Le Reflet Didier Daenicks
Toujours en train de gueuler, d'éructer, d'agonir ! Derrière son dos, ça fusait, les insultes. Le porc, l'ordure, le führer... Impossible de tenir autrement. Les courbettes pardevant, les salamalecs, le miel, le cirage. Et l'antidote dès la porte franchie. Apprendre à sourire dans le vide en serrant les dents. Le pire, c'était les premiers temps, quand on arrivait à son service, alléché par le salaire de mille dollars nourri-logé... Il vous laissait approcher en vous regardant de ses yeux morts et vous plaquait les mains sur le visage, vérifiant l'ourlé des lèvres, l'épatement du nez, le grain de la peau, le crépu des cheveux. Au moindre doute le vieux se mettait à hurler de dégoût.
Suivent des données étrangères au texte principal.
(** The result of the page's connection test in the embedding, where every
    [fetch] settles. *)
Lemma page_testConnection_result net cfg st w :
  exists r st' w',
    SoraPage.testConnection net cfg st w = (Normal tt, st', w')
    /\
    testConnection net (cfg_baseUrl cfg) (adminUser cfg) (adminPass cfg) w = (Normal r, w')
    /\ SoraPage.st_connection st'
       = {| SoraPage.conn_status := if success r then SoraPage.connected else SoraPage.error;
            SoraPage.conn_message := message r |}
    /\ (success r = false -> SoraPage.st_stats st' = VNull)
    /\ (success r = true ->
        exists v, stats r = Some v
                  /\ (v = VUndefined -> SoraPage.st_stats st' = SoraPage.st_stats st)
                  /\ (v <> VUndefined -> SoraPage.st_stats st' = v))
    /\ SoraPage.st_config st' = SoraPage.st_config st
    /\ SoraPage.st_loading st' = SoraPage.st_loading st
    /\ SoraPage.st_saving st' = SoraPage.st_saving st
    /\ SoraPage.notified st' = SoraPage.notified st.
Proof.
  destruct (testConnection_total net (cfg_baseUrl cfg) (adminUser cfg) (adminPass cfg) w)
    as (r & w' & Hrun & _ & _ & _ & Hstats).
  exists r. eexists _, w'.
  rewrite page_testConnection_run, Hrun. split; [reflexivity|]. split; [done|]. cbn.
  split; [done|]. split; [by intros ->|].
  split; [|done].
  intros Hsuccess. rewrite Hsuccess.
  destruct (Hstats Hsuccess) as (v & Hv & Hcases). exists v. split; [done|].
  unfold SoraPage.result_stats. rewrite Hv. cbn.
  split.
  - by intros ->.
  - intros Hne. destruct Hcases as [-> | Hv']; [done|]. by rewrite Hv'.
Qed.

(** X13. A run of the page's connection test that completes, every fetch
    it awaits having settled, ends without exception and with the status
    [connected] when the test succeeded and [error] otherwise, together
    with the message of the result.  On [error] the statistics are cleared.
    On [connected] they are replaced by the ones received, and kept as they
    were, from whatever server they came, when the test brought none.
    Configuration, flags and notifications are not touched. *)
Theorem page_test_settles net cfg st w c st' w' :
  SoraPage.testConnection net cfg st w = (c, st', w') ->
  c = Normal tt
  /\ exists r,
    testConnection net (cfg_baseUrl cfg) (adminUser cfg) (adminPass cfg) w = (Normal r, w')
    /\ SoraPage.st_connection st'
       = {| SoraPage.conn_status := if success r then SoraPage.connected else SoraPage.error;
            SoraPage.conn_message := message r |}
    /\ (success r = false -> SoraPage.st_stats st' = VNull)
    /\ (success r = true ->
        exists v, stats r = Some v
                  /\ (v = VUndefined -> SoraPage.st_stats st' = SoraPage.st_stats st)
                  /\ (v <> VUndefined -> SoraPage.st_stats st' = v))
    /\ SoraPage.st_config st' = SoraPage.st_config st
    /\ SoraPage.st_loading st' = SoraPage.st_loading st
    /\ SoraPage.st_saving st' = SoraPage.st_saving st
    /\ SoraPage.notified st' = SoraPage.notified st.
Proof.
  intros Hrun.
  destruct (page_testConnection_result net cfg st w) as (r & st0 & w0 & Hpage & Hrest).
  rewrite Hpage in Hrun. injection Hrun as <- <- <-.
  split; [done|]. by exists r.
Qed.
(** C7, amended: when the text of a section alone is above the budget,
    [split_into_chunks] appends the accumulator to the chunks if it holds
    text and empties it, then appends the chunks into which
    [split_by_tokens] cuts the section: runs of consecutive paragraphs,
    each within the budget unless it is a single paragraph above it, each
    a chunk of its own with the name of the section as only member and the
    priority of the section; a last run of paragraphs that holds
    whitespace only is dropped.  In particular a section whose paragraphs
    are estimated at 200, 200 and 100 tokens gives, under budget 200,
    exactly three single-member chunks when the last paragraph holds a
    character that is not whitespace, and exactly two, the first two
    paragraphs, when it does not. *)
Theorem C7_oversized_unit :
  (forall (text_ : str) (max_tokens : Z) (st : ChunkPaper.pack_state)
          (sec : ChunkPaper.section_range),
      (ChunkPaper.estimate_tokens (range_text text_ sec) > max_tokens)%Z ->
      let cur := ChunkPaper.current_chunk st in
      let subs :=
        map (ChunkPaper.tag_sub_chunk sec)
            (ChunkPaper.split_by_tokens (range_text text_ sec) max_tokens
               (ChunkPaper.sr_name sec)) in
      ChunkPaper.pack_step text_ max_tokens st sec
      = {| ChunkPaper.chunks :=
             (ChunkPaper.chunks st ++
              if truthy (ChunkPaper.oc_text cur)
              then [ChunkPaper.close cur] else []) ++ subs;
           ChunkPaper.current_chunk :=
             if truthy (ChunkPaper.oc_text cur)
             then ChunkPaper.empty_chunk else cur |} /\
      Forall (fun c => ChunkPaper.sections c = [ChunkPaper.sr_name sec] /\
                       ChunkPaper.priority c = Some (ChunkPaper.sr_priority sec) /\
                       paper_chunk_ok text_ max_tokens c) subs /\
      exists groups rest,
        split [NL; NL] (range_text text_ sec) = concat groups ++ rest /\
        map ChunkPaper.text subs = map (fun g => strip (para_text g)) groups /\
        map ChunkPaper.tokens subs = map para_tokens groups /\
        Forall (fun g => g <> []) groups /\
        strip (para_text rest) = []) /\
  (forall (text_ name normalized kw p1 p2 p3 : str),
      split [NL; NL] text_ = [p1; p2; p3] ->
      ChunkPaper.estimate_tokens p1 = 200%Z ->
      ChunkPaper.estimate_tokens p2 = 200%Z ->
      ChunkPaper.estimate_tokens p3 = 100%Z ->
      strip (p3 ++ [NL; NL]) <> [] ->
      (ChunkPaper.estimate_tokens text_ > 200)%Z ->
      ChunkPaper.lead_keyword normalized = ChunkPaper.Ok kw ->
      let tier := ChunkPaper.dict_get ChunkPaper.SECTION_PRIORITY kw 2 in
      let piece i para n :=
        {| ChunkPaper.sections := [name];
           ChunkPaper.text := strip (para ++ [NL; NL]);
           ChunkPaper.priority := Some tier;
           ChunkPaper.tokens := n;
           ChunkPaper.index := Some i;
           ChunkPaper.total := Some 3 |} in
      ChunkPaper.split_into_chunks text_ [(0, name, normalized)] 200
      = ChunkPaper.Ok [piece 0 p1 200%Z; piece 1 p2 200%Z; piece 2 p3 100%Z]) /\
  (forall (text_ name normalized kw p1 p2 p3 : str),
      split [NL; NL] text_ = [p1; p2; p3] ->
      ChunkPaper.estimate_tokens p1 = 200%Z ->
      ChunkPaper.estimate_tokens p2 = 200%Z ->
      ChunkPaper.estimate_tokens p3 = 100%Z ->
      strip (p3 ++ [NL; NL]) = [] ->
      (ChunkPaper.estimate_tokens text_ > 200)%Z ->
      ChunkPaper.lead_keyword normalized = ChunkPaper.Ok kw ->
      let tier := ChunkPaper.dict_get ChunkPaper.SECTION_PRIORITY kw 2 in
      let piece i para n :=
        {| ChunkPaper.sections := [name];
           ChunkPaper.text := strip (para ++ [NL; NL]);
           ChunkPaper.priority := Some tier;
           ChunkPaper.tokens := n;
           ChunkPaper.index := Some i;
           ChunkPaper.total := Some 2 |} in
      ChunkPaper.split_into_chunks text_ [(0, name, normalized)] 200
      = ChunkPaper.Ok [piece 0 p1 200%Z; piece 1 p2 200%Z]).
Proof.
  split; [|split].
  - intros text_ max_tokens st sec Hover cur subs.
    split; [|split].
    + unfold ChunkPaper.pack_step. fold (range_text text_ sec).
      replace (ChunkPaper.estimate_tokens (range_text text_ sec) >? max_tokens)%Z
        with true by (symmetry; apply Z.gtb_lt; lia).
      fold cur. destruct (truthy (ChunkPaper.oc_text cur)); cbn;
        [reflexivity|now rewrite app_nil_r].
    + apply Forall_forall. intros c Hin.
      apply in_map_iff in Hin as (c0 & <- & Hin).
      split; [reflexivity|]. split; [reflexivity|].
      now apply paper_chunk_ok_sub
        with (a := ChunkPaper.sr_start sec) (b := ChunkPaper.sr_end sec).
    + destruct (split_by_tokens_groups max_tokens (ChunkPaper.sr_name sec)
                  (range_text text_ sec))
        as (groups & rest & Hs & Hc & Hg & Hrest).
      exists groups, rest. unfold subs. rewrite Hc, !map_map. cbn.
      repeat split; auto.
      eapply Forall_impl; [|exact Hg]. now intros g [Hne _].
  - intros text_ name normalized kw p1 p2 p3 Hs H1 H2 H3 Hlast Hover Hkw
           tier piece.
    unfold ChunkPaper.split_into_chunks.
    cbn [truthy negb ChunkPaper.section_ranges]. rewrite Hkw.
    cbn [ChunkPaper.bind]. fold tier.
    unfold ChunkPaper.pack. cbn [fold_left].
    unfold ChunkPaper.pack_step.
    cbn [ChunkPaper.sr_start ChunkPaper.sr_end ChunkPaper.sr_name
         ChunkPaper.sr_priority].
    rewrite slice_all.
    replace (ChunkPaper.estimate_tokens text_ >? 200)%Z
      with true by (symmetry; apply Z.gtb_lt; lia).
    cbn [ChunkPaper.flush_if ChunkPaper.pack_init ChunkPaper.current_chunk
         ChunkPaper.empty_chunk ChunkPaper.oc_text truthy ChunkPaper.chunks app].
    unfold ChunkPaper.split_by_tokens, ChunkPaper.split_by_tokens_from.
    rewrite Hs. cbn [fold_left].
    rewrite (para_step_keep 200 name _ p1) by (now right).
    cbn [ChunkPaper.current_text ChunkPaper.current_tokens
         ChunkPaper.para_chunks app].
    rewrite (para_step_flush 200 name _ p2)
      by (cbn [ChunkPaper.current_text ChunkPaper.current_tokens];
          first [lia|destruct p1; discriminate]).
    cbn [ChunkPaper.current_text ChunkPaper.current_tokens
         ChunkPaper.para_chunks app].
    rewrite (para_step_flush 200 name _ p3)
      by (cbn [ChunkPaper.current_text ChunkPaper.current_tokens];
          first [lia|destruct p2; discriminate]).
    rewrite H1, H2, H3.
    subst piece. clearbody tier.
    unfold ChunkPaper.para_finish, ChunkPaper.para_chunk.
    cbn [ChunkPaper.current_text ChunkPaper.current_tokens
         ChunkPaper.para_chunks app].
    remember (strip (p1 ++ [NL; NL])) as t1 eqn:E1.
    remember (strip (p2 ++ [NL; NL])) as t2 eqn:E2.
    destruct (strip (p3 ++ [NL; NL])) as [|c t3]; [now elim Hlast|].
    cbn. rewrite !Nat.leb_refl. cbn. rewrite !Nat.leb_refl. reflexivity.
  - intros text_ name normalized kw p1 p2 p3 Hs H1 H2 H3 Hlast Hover Hkw
           tier piece.
    unfold ChunkPaper.split_into_chunks.
    cbn [truthy negb ChunkPaper.section_ranges]. rewrite Hkw.
    cbn [ChunkPaper.bind]. fold tier.
    unfold ChunkPaper.pack. cbn [fold_left].
    unfold ChunkPaper.pack_step.
    cbn [ChunkPaper.sr_start ChunkPaper.sr_end ChunkPaper.sr_name
         ChunkPaper.sr_priority].
    rewrite slice_all.
    replace (ChunkPaper.estimate_tokens text_ >? 200)%Z
      with true by (symmetry; apply Z.gtb_lt; lia).
    cbn [ChunkPaper.flush_if ChunkPaper.pack_init ChunkPaper.current_chunk
         ChunkPaper.empty_chunk ChunkPaper.oc_text truthy ChunkPaper.chunks app].
    unfold ChunkPaper.split_by_tokens, ChunkPaper.split_by_tokens_from.
    rewrite Hs. cbn [fold_left].
    rewrite (para_step_keep 200 name _ p1) by (now right).
    cbn [ChunkPaper.current_text ChunkPaper.current_tokens
         ChunkPaper.para_chunks app].
    rewrite (para_step_flush 200 name _ p2)
      by (cbn [ChunkPaper.current_text ChunkPaper.current_tokens];
          first [lia|destruct p1; discriminate]).
    cbn [ChunkPaper.current_text ChunkPaper.current_tokens
         ChunkPaper.para_chunks app].
    rewrite (para_step_flush 200 name _ p3)
      by (cbn [ChunkPaper.current_text ChunkPaper.current_tokens];
          first [lia|destruct p2; discriminate]).
    rewrite H1, H2, H3.
    subst piece. clearbody tier.
    unfold ChunkPaper.para_finish, ChunkPaper.para_chunk.
    cbn [ChunkPaper.current_text ChunkPaper.current_tokens
         ChunkPaper.para_chunks app].
    remember (strip (p1 ++ [NL; NL])) as t1 eqn:E1.
    remember (strip (p2 ++ [NL; NL])) as t2 eqn:E2.
    rewrite Hlast.
    cbn. rewrite !Nat.leb_refl. reflexivity.
Qed.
« Enfants de pute, virez-moi ça, c'est un Noir ! Le type y allait de sa protestation.
- Non, monsieur, je vous jure... »
Mais ça ne servait à rien. Il repartait plein d'amertume, un billet de cent dollars scotché sur la bouche, incapable de comprendre qu'il était tombé du bon côté et que l'horreur attendait les rescapés surpayés de la sélection.
L'aveugle habitait un château construit à flanc de colline, à quelques kilomètres de
Westwood, et toute la communauté vivait en complète autarcie sur les terres environnantes, cultivant le blé, cuisant le pain, élevant le bétail. Le vieux ne s'autorisait qu'un luxe : l'opéra et les cantatrices blanches qu'il faisait venir chaque fin de semaine et qui braillaient toutes fenêtres ouvertes, affolant la basse-cour.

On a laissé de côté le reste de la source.